I don’t know how it happened, perhaps it started as a way to get people to stop asking? But I began to plan a memorial service. I think the service occurred only six weeks after his death, but it feels like it took months to plan. I have planned events professionally many many times. Dinner for 1,000+ in an airplane hangar? No problem. Multimedia musical productions? I got that. I’ve worn headsets, carried walkie talkies and know how to run a light board. But planning my husband’s memorial was the most difficult and ridiculous thing I ever had to do. It was difficult because I was shattered and had to produce an event! Yes: produce. I had no script or even a freaking mood board. All I knew was what he didn’t want (i.e., no children, cremation, no marker). Other than that I was completely on my own…to produce an event that meant nothing to me, nothing to him and caused me heaps of anxiety. A date had to be set for those flying in. But how do you set a date when you can’t get the venue or singer to commit in a timely manner? It was so stressful and so unnecessary. My life had just imploded and I’m dealing with caterers?! The service itself was beautiful and devastating. I soldiered through greeting people at the reception. There were people who I did not like, including those who had treated me terribly during the past six weeks. My husband’s boss attended; the man who refused to retire him retroactively (even though my husband was past retirement age and that common practice would have enabled me to have a modicum of security.) My husband’s family was not there. Did they not know he had converted to Judaism years before his death? Was a trip to NYC simply out of the question? Or is it just that death is really not that much different than life? – Those who are there when it matters are there when it matters.

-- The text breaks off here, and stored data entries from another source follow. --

(** A resolved transfer has a non-negative gross share and, for a stake, its
    destination; the loop goes on only while the job is there and settled. *)
Lemma wp_resolve w0 id s gross fee_ tx target w :
  finep w0 w -> settled (w_state w) -> present (w_state w) ->
  governance_canister_id cfg <> None -> 0 <= gross ->
  wp e (resolve_target cfg governance lease id s gross fee_ tx target)
    (fun r w' => finep w0 w' /\
       match r with
       | Pay p => settled (w_state w') /\ 0 <= gross_share_e8s p /\ pn_next_start p = Some tx /\
                  (kind p = NeuronStake -> destination_subaccount p <> None)
       | SkipTarget => settled (w_state w') /\ present (w_state w')
       | Abandon => True
       end) w.
Proof.
  intros Hw Hs Hp Hgov Hg. unfold resolve_target. destruct target as [c|c sub memo|n memo].
  1,2: by wp_step.
  wp_step. apply (wp_neuron_subaccount w0); [done..|]. intros r w1 Hw1 Hs1.
  wp_step. wp_step. wp_step; [by wp_step|].
  apply negb_false_iff, scanning_present in Heqb.
  destruct r as [sub|err].
  - wp_step. wp_step. wp_step; [by wp_step|].
    destruct (governance_canister_id cfg) as [g|]; [|done]. by wp_step.
  - wp_step. eapply (wp_modify_fine e ledger _ governance now_nanos payout_inv);
      [apply note_failed_ok, Hw1|exact Hw1|].
    intros Hw2. wp_step. split; [done|].
    split; [by apply note_failed_settled|by apply note_failed_present].
Qed.

Lemma wp_pay_commitment w0 id fee_ s p w :
  finep w0 w -> settled (w_state w) -> 0 <= fee_ -> 0 <= gross_share_e8s p ->
  (kind p = NeuronStake -> destination_subaccount p <> None) -> pn_next_start p = ps_next s ->
  wp e (pay_commitment cfg ledger governance lease id now_nanos now_secs fee_ s p) (page_post w0) w.
Proof.
  intros Hw Hs Hf Hg Hsub Hpn. unfold pay_commitment. wp_step.
  eapply (wp_modify_fine e ledger _ governance now_nanos payout_inv);
    [by apply flush_ok; [apply Hw|]|exact Hw|].
  intros Hw1. cbv zeta. wp_step. wp_step. wp_step; [by wp_step|].
  apply negb_false_iff in Heqb. wp_step.
  eapply wp_mono; [apply (wp_send e ledger (cmc_canister_id cfg) governance now_nanos now_secs
    payout_inv payout_inv_faucet payout_inv_stepped payout_inv_rely w0); try done;
    [by eapply at_cursor_present|]|].
  { intros j i Hj Hi. rewrite Hpn in Hi. by eapply at_cursor_next. }
  intros sent w2 [Hw2 Hc]. wp_step; [by wp_step|].
  apply negb_false_iff in Heqb0. specialize (Hc Heqb0).
  wp_step. wp_step. wp_step; [by wp_step|]. wp_step. split; [done|].
  split; [by apply cleared_settled|]. apply negb_false_iff in Heqb1. by eapply scanning_present.
Qed.

Lemma wp_pay_valid w0 id tx s j commitment target w :
  finep w0 w -> settled (w_state w) -> active_payout_job (st (w_state w)) = Some j ->
  governance_canister_id cfg <> None -> ps_next s = Some (tx_id tx) ->
  wp e (pay_valid cfg ledger governance lease id now_nanos now_secs tx s j commitment target)
    (page_post w0) w.
Proof.
  intros Hw Hs Hj Hgov Hnext. unfold pay_valid. wp_step. wp_step. cbv zeta.
  assert (0 <= fee_e8s j) as Hf by by apply (fi_scan _ (payout_inv_faucet _ (proj1 Hw)) j Hj).
  assert (present (w_state w)) as Hp by by unfold present; rewrite Hj.
  match goal with |- context [?g <=? fee_e8s j] => set (gross := g); destruct (Z.leb_spec gross (fee_e8s j)) end;
    [by wp_step|].
  wp_step; [by apply wp_fault_page|]. wp_step.
  eapply wp_mono; [apply wp_resolve; [exact Hw|done|done|done|lia]|].
  intros r w1 [Hw1 Hr]. destruct r as [p| |]; [|by wp_step..].
  destruct Hr as (Hs1 & Hg & Hpn & Hsub). apply wp_pay_commitment; try done. by rewrite Hpn.
Qed.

The relief I felt when it was all over is indescribable. It truly felt like a second trauma. I was still so very shattered by his unexpected death and have always been a very private person. Having to produce such an event and then having to be the center of it all was excruciating. I regret succumbing to the pressure. I do. When I think of it my stomach lurches. I know it was “the right thing to do”, but so what?! I put myself through such agony for other people. It was utterly unnecessary. That small “service” my rabbi conducted in my living room was all I needed. The beautiful obituary I wrote with his and my closest friends was more than enough of a tribute. I did it because I thought I had to. I thought I owed it to his employees, colleagues and former students. The truth is that not only didn’t I owe anyone anything, but the responsibility really was his. If he had wanted it to happen he would have planned it. I know this now. I know that I am not his living memorial, his Mrs. Norman Maine. But during those first few months I was still holding on. I still wanted to be his wife. I know that now.